### Supplied information
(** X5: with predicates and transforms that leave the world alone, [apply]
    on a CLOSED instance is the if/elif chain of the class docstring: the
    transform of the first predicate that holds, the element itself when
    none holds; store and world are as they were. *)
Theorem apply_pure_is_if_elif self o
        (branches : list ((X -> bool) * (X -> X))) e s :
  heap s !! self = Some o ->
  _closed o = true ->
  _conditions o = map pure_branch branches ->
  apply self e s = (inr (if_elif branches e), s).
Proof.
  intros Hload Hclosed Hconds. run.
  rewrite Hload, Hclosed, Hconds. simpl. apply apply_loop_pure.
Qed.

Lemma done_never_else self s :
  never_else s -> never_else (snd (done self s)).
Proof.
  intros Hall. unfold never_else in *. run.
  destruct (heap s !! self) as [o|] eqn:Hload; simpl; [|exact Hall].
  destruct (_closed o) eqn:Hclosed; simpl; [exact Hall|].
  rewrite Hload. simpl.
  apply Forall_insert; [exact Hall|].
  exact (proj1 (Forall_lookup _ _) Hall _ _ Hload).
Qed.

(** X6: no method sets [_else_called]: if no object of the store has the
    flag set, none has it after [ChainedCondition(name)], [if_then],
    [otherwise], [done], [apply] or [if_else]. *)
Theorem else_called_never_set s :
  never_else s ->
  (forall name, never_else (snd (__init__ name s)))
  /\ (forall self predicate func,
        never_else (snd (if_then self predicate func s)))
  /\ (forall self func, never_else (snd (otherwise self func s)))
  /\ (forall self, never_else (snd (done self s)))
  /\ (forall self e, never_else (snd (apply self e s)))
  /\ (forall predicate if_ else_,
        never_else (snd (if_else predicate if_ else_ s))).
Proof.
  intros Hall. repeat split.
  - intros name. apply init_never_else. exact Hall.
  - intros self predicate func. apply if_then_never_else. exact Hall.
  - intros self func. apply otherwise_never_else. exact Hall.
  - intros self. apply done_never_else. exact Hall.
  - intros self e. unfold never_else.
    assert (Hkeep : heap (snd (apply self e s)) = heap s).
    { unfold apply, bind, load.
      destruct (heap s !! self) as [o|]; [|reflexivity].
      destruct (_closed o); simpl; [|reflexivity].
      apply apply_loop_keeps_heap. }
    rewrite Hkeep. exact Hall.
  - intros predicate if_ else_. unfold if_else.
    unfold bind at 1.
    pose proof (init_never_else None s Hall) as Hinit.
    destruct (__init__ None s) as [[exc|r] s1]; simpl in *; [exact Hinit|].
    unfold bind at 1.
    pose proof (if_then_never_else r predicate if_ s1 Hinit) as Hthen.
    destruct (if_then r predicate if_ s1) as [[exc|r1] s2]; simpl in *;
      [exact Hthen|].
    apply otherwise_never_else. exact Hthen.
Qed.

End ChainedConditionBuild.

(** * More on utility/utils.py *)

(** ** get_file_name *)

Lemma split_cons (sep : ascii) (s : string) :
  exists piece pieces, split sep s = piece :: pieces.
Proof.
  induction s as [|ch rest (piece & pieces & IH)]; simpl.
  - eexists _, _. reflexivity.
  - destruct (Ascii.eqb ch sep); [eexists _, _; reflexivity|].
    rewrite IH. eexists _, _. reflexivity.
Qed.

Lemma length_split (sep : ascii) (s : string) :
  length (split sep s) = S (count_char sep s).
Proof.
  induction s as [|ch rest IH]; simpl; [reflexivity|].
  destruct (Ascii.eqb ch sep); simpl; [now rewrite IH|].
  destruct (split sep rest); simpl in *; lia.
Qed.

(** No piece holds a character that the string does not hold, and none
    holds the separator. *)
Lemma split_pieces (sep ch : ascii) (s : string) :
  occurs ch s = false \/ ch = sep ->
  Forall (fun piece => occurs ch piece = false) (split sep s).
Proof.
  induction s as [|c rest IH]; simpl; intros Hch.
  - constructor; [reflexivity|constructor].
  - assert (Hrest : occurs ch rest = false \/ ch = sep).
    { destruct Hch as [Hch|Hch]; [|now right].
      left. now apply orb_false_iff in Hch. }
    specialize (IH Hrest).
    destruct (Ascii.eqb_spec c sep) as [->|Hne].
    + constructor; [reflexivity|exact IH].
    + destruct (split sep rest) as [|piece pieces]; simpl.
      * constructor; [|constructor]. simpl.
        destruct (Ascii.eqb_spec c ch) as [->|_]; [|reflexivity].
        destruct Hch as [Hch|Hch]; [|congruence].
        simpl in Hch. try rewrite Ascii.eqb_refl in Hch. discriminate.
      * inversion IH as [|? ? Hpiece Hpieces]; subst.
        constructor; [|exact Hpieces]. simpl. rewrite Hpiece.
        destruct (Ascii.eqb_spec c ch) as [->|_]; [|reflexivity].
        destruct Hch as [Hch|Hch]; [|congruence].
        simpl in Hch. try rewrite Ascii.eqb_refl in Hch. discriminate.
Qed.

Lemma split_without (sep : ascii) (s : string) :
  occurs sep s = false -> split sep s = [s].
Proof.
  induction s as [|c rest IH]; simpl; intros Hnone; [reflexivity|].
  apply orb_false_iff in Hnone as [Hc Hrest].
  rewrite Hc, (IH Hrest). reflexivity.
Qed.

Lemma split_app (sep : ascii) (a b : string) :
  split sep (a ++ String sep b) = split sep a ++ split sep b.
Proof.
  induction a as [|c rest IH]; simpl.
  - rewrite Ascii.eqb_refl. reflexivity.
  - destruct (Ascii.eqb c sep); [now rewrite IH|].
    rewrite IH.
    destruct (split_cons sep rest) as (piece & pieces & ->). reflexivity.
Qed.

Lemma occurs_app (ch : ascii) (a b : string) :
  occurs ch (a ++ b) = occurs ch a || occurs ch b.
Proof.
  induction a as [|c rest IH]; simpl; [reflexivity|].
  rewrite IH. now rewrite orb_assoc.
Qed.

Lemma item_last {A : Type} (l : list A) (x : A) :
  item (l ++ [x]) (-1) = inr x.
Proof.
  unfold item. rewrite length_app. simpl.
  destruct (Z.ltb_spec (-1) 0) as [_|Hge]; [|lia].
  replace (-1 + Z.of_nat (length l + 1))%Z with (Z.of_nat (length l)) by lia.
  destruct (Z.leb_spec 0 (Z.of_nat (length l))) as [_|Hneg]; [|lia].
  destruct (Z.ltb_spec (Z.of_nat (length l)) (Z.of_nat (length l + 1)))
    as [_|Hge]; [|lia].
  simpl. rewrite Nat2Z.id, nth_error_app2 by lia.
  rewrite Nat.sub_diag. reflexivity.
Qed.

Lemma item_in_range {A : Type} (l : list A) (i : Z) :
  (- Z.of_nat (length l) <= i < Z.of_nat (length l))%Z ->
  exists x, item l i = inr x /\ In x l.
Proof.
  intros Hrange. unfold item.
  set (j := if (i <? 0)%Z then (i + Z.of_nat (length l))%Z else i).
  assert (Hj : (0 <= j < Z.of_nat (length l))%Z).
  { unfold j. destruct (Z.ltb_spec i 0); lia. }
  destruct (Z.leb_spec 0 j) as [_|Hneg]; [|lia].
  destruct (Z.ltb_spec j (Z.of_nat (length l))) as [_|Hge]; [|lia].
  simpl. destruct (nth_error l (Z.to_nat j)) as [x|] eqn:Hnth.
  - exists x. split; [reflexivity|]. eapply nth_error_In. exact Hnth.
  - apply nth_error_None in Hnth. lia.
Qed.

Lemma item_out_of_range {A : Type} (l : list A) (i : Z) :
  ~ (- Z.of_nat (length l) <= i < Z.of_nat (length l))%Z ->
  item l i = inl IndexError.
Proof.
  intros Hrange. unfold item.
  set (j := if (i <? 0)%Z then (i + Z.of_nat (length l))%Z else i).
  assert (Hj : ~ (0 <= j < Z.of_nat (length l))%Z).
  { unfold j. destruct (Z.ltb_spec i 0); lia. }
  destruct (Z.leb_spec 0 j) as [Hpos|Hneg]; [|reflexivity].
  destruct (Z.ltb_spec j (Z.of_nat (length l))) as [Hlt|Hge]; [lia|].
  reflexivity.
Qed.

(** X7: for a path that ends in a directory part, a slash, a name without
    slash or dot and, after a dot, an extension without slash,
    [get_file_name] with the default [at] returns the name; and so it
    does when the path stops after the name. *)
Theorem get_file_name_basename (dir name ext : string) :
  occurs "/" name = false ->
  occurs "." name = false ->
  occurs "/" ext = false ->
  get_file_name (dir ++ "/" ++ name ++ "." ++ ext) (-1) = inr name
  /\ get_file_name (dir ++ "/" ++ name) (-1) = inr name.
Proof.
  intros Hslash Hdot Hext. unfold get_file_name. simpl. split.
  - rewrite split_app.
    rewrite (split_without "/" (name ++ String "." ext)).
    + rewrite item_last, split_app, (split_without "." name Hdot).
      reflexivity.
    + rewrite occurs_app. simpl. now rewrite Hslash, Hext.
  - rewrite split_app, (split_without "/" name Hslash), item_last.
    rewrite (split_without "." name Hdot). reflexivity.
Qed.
* * *
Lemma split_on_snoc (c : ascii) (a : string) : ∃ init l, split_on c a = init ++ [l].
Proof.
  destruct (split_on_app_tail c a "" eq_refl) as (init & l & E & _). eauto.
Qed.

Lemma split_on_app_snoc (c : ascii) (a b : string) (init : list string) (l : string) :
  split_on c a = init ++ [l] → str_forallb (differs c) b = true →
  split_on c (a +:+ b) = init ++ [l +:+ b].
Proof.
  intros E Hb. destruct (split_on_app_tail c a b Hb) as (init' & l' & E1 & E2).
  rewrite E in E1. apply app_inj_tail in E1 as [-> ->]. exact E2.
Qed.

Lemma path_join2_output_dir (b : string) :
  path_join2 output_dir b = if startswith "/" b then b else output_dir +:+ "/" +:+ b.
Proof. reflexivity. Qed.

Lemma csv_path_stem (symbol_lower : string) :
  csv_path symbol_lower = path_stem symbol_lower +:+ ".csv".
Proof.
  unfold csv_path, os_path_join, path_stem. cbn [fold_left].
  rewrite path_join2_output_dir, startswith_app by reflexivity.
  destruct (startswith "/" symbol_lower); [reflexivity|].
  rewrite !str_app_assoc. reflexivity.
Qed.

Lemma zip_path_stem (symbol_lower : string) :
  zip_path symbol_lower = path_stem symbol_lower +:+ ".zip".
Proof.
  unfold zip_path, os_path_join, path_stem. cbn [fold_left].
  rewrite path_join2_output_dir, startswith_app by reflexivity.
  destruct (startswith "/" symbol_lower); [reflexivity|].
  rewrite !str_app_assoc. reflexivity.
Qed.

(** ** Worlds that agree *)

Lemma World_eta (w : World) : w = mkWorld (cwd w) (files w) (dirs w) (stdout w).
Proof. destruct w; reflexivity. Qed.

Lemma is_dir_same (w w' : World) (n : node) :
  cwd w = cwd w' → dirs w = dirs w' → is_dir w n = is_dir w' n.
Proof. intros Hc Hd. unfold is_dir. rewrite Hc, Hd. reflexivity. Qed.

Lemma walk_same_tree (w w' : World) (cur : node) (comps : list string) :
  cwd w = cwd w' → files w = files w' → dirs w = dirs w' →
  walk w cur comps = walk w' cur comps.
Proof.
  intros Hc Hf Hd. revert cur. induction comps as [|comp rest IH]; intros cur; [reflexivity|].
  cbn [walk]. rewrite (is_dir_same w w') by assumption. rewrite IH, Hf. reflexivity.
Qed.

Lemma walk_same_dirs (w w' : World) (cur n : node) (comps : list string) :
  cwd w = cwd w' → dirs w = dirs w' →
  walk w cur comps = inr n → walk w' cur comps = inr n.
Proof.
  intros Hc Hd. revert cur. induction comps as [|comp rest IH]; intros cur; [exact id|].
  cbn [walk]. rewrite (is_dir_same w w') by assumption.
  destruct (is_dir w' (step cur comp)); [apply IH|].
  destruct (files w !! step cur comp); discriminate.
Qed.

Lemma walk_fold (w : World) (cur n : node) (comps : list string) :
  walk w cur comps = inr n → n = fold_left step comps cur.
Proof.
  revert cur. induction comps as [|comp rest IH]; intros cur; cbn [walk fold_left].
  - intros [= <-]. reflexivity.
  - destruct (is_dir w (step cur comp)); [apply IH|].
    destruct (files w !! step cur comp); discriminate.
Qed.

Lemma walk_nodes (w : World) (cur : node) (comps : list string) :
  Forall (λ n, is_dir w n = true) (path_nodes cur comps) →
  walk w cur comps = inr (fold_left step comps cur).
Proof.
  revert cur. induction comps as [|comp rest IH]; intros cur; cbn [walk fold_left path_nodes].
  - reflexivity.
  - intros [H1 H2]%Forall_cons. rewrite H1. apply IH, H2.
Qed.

### Exercise requirements
Out of the listing above, reproduce exactly the lines from the one with "exists piece pieces, split" up to and including the one with "holds the separator. *)".

### Output of the exercise
  exists piece pieces, split sep s = piece :: pieces.
Proof.
  induction s as [|ch rest (piece & pieces & IH)]; simpl.
  - eexists _, _. reflexivity.
  - destruct (Ascii.eqb ch sep); [eexists _, _; reflexivity|].
    rewrite IH. eexists _, _. reflexivity.
Qed.

Lemma length_split (sep : ascii) (s : string) :
  length (split sep s) = S (count_char sep s).
Proof.
  induction s as [|ch rest IH]; simpl; [reflexivity|].
  destruct (Ascii.eqb ch sep); simpl; [now rewrite IH|].
  destruct (split sep rest); simpl in *; lia.
Qed.

(** No piece holds a character that the string does not hold, and none
    holds the separator. *)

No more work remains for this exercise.